§ **WHAT IS REQUIRED**:
Out of the records below, copy all lines in which the word "Hrun" occurs.

§ **ENTRIES SUPPLIED**:
# # #

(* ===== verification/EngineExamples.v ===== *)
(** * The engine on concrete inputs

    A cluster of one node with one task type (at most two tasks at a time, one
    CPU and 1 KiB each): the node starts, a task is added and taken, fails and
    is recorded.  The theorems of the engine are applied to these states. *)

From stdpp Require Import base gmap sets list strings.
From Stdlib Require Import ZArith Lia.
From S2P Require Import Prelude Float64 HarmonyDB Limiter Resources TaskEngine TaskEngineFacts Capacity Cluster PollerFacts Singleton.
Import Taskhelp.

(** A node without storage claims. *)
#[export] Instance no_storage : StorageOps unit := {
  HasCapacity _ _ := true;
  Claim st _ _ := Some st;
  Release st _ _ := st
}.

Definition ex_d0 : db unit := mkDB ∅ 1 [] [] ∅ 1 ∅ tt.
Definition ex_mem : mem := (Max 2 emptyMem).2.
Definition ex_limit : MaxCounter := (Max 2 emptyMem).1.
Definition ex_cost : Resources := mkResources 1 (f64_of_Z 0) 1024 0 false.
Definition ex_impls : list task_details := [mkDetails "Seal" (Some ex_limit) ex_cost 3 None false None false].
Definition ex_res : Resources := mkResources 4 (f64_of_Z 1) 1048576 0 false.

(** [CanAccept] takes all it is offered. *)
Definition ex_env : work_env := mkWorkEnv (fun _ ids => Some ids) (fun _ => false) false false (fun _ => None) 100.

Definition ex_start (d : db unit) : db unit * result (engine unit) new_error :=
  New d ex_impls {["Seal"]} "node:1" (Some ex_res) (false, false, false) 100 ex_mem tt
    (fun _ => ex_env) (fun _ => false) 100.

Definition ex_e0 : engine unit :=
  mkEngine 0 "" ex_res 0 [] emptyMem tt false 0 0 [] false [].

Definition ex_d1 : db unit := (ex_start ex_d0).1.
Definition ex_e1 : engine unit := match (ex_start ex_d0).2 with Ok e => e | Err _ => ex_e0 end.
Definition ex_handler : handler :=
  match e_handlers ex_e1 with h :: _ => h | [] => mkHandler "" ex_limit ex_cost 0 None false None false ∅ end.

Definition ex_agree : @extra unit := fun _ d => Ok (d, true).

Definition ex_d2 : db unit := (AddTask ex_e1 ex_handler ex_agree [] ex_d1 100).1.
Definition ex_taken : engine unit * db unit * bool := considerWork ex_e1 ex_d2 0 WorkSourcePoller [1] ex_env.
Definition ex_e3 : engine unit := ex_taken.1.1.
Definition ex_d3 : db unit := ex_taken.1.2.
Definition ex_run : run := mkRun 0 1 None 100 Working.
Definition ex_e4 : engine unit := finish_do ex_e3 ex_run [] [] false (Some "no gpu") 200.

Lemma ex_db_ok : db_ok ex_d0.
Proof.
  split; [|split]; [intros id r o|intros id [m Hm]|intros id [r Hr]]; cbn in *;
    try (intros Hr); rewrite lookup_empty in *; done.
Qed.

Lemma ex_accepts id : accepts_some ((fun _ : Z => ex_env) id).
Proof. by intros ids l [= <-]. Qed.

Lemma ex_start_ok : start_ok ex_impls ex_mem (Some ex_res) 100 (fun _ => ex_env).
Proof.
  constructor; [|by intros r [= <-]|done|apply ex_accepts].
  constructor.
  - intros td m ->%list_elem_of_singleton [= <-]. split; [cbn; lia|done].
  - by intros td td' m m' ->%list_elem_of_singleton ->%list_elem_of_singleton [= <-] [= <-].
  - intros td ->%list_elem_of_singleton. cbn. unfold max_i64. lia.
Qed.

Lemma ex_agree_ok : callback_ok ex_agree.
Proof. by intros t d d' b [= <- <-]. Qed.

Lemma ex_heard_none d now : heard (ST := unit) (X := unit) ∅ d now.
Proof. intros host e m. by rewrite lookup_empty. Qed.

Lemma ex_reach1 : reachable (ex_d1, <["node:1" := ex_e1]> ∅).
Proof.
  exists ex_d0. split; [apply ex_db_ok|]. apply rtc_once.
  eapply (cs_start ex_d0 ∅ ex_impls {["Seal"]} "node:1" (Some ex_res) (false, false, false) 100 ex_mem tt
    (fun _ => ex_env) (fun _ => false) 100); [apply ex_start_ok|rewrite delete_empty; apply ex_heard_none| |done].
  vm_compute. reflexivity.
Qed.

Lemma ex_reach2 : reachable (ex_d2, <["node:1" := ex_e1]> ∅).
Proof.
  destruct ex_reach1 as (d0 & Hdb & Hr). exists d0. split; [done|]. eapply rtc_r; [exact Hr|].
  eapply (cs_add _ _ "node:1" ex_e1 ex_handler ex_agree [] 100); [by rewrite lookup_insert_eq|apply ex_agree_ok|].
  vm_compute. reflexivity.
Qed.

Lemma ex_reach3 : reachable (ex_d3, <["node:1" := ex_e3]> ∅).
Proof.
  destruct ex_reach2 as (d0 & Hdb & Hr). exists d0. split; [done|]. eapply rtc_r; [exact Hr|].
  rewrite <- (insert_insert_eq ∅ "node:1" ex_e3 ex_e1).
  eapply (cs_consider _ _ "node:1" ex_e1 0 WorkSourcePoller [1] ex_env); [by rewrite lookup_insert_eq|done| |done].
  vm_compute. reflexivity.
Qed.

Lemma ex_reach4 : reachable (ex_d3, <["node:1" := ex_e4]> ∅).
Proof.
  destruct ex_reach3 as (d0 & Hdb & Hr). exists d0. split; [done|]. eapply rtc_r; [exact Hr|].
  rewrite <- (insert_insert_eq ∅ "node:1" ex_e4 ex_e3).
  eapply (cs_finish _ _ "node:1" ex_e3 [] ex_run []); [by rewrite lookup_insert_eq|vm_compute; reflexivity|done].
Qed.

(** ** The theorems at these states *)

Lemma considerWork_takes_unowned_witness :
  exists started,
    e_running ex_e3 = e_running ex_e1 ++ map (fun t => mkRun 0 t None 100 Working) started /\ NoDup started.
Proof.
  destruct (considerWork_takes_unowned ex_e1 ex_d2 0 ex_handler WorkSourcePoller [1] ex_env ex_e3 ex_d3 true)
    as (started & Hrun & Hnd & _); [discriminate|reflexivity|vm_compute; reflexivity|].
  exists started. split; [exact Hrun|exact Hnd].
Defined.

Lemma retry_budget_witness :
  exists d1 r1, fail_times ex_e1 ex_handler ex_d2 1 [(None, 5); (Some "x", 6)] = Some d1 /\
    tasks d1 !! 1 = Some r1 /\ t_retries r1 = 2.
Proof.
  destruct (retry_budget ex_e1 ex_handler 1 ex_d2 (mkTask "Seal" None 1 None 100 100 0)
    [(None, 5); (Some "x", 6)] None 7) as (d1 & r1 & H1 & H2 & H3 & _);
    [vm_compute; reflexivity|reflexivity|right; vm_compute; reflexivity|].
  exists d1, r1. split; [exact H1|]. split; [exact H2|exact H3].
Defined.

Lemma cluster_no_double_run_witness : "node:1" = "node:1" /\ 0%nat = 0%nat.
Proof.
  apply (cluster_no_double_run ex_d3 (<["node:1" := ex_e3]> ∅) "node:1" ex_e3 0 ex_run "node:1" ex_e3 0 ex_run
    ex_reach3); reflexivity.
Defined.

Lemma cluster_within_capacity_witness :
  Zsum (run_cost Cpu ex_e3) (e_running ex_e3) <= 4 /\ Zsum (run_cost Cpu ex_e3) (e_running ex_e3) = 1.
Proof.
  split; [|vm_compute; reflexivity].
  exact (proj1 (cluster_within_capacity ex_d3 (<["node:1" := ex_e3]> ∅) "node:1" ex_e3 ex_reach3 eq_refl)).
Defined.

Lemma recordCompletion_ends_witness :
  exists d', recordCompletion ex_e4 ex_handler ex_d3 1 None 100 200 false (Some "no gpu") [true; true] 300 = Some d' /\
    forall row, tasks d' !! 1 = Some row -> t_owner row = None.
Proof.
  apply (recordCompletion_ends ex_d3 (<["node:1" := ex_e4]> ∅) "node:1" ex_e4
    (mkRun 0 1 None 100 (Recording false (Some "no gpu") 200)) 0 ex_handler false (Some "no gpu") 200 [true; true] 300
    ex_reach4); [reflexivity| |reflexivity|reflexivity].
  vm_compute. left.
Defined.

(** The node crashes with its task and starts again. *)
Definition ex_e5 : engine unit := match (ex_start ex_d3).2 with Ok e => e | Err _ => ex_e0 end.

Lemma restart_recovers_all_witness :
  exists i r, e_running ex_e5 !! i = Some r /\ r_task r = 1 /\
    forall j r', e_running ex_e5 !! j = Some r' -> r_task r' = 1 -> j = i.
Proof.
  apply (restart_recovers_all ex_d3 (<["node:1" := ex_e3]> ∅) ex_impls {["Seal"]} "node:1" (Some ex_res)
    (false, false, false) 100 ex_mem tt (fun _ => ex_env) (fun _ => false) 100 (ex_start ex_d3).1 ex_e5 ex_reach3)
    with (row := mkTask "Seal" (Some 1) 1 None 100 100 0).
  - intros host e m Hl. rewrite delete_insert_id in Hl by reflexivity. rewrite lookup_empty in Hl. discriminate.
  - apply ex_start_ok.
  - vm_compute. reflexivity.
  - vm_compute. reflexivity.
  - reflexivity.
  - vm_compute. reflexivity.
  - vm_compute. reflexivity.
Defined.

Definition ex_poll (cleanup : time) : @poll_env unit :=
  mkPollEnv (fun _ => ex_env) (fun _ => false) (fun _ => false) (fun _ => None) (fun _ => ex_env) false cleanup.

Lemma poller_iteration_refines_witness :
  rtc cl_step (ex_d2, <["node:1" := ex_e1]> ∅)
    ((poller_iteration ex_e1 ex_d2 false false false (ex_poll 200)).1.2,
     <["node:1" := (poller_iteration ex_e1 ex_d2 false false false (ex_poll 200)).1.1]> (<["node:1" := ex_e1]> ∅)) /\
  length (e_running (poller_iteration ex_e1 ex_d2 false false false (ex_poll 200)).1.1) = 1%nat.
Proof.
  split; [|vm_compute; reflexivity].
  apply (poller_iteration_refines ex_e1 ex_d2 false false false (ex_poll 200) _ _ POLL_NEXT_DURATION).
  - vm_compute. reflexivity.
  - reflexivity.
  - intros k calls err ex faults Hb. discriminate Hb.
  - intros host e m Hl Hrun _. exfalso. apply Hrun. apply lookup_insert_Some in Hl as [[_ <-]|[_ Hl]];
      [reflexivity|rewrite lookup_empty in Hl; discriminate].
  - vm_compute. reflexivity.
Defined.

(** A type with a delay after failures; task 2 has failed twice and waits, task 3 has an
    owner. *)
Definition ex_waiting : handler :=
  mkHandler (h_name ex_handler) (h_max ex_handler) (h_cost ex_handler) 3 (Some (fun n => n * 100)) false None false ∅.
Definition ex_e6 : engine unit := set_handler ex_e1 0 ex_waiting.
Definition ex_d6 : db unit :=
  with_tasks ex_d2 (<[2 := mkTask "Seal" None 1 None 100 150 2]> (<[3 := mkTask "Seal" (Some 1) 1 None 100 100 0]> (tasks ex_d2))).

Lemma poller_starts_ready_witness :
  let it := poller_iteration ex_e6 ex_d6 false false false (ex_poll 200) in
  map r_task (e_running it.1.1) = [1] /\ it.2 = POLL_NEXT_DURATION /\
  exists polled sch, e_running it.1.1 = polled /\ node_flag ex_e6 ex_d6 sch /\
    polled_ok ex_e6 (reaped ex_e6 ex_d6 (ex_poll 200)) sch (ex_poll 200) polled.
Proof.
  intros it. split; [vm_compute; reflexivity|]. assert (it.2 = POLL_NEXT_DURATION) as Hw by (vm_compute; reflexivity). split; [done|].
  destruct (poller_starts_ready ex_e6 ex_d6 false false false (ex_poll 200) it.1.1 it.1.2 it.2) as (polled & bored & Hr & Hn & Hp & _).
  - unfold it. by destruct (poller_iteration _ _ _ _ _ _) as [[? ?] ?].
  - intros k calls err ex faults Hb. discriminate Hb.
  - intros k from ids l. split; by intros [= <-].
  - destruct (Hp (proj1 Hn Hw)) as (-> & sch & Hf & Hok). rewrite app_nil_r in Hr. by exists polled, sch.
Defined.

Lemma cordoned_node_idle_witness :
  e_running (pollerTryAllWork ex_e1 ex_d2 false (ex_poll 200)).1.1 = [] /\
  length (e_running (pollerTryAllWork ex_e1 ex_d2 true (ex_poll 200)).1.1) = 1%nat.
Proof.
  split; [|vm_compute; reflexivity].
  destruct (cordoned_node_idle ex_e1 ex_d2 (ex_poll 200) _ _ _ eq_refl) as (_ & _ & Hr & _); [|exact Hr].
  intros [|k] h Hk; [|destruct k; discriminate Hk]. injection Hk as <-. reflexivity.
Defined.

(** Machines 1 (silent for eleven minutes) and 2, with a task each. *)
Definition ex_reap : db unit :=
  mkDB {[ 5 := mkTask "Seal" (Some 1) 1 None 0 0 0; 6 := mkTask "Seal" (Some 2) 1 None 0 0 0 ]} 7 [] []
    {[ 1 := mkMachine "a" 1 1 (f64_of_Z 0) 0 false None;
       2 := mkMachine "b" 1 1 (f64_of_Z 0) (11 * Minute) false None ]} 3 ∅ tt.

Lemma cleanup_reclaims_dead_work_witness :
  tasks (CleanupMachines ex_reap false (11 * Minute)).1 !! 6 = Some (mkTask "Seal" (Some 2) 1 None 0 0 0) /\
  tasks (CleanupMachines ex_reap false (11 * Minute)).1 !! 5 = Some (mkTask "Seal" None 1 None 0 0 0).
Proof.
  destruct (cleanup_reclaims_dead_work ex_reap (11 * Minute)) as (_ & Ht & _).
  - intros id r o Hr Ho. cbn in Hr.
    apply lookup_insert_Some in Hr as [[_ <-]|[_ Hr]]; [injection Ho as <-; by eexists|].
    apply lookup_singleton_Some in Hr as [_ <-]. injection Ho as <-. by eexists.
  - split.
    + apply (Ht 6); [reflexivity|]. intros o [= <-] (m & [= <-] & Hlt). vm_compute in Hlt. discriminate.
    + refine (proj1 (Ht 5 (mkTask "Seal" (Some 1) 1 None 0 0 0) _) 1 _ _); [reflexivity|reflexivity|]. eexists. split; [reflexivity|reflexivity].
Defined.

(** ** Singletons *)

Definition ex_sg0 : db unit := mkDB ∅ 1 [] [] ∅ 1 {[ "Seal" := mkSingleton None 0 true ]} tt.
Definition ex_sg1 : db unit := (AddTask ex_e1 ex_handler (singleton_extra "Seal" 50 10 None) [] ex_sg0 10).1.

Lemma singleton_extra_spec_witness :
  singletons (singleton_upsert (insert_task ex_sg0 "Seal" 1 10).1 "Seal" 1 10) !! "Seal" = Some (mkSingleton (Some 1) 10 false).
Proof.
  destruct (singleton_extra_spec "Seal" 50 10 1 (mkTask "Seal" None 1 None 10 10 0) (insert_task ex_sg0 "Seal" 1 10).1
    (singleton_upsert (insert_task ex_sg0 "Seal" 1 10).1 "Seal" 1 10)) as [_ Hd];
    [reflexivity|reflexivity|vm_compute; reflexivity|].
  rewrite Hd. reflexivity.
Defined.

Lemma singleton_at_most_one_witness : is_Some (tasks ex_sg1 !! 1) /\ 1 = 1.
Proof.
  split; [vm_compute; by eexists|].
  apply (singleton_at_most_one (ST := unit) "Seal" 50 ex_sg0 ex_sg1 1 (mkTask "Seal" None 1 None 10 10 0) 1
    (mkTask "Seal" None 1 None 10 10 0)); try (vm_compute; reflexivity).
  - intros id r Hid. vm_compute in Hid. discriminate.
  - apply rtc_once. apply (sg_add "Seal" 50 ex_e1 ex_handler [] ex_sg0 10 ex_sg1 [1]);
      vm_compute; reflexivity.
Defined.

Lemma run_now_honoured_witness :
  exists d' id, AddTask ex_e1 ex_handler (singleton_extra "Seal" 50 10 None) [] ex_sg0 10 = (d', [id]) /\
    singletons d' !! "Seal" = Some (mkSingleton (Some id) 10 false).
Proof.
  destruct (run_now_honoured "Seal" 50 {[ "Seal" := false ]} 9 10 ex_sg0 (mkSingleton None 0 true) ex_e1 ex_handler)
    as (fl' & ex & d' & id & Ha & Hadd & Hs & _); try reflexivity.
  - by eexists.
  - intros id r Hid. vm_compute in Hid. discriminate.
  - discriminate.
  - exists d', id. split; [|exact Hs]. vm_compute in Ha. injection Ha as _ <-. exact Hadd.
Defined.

# # #

§ **TASK OUTPUT**:
    as (started & Hrun & Hnd & _); [discriminate|reflexivity|vm_compute; reflexivity|].
  exists started. split; [exact Hrun|exact Hnd].
  - intros host e m Hl Hrun _. exfalso. apply Hrun. apply lookup_insert_Some in Hl as [[_ <-]|[_ Hl]];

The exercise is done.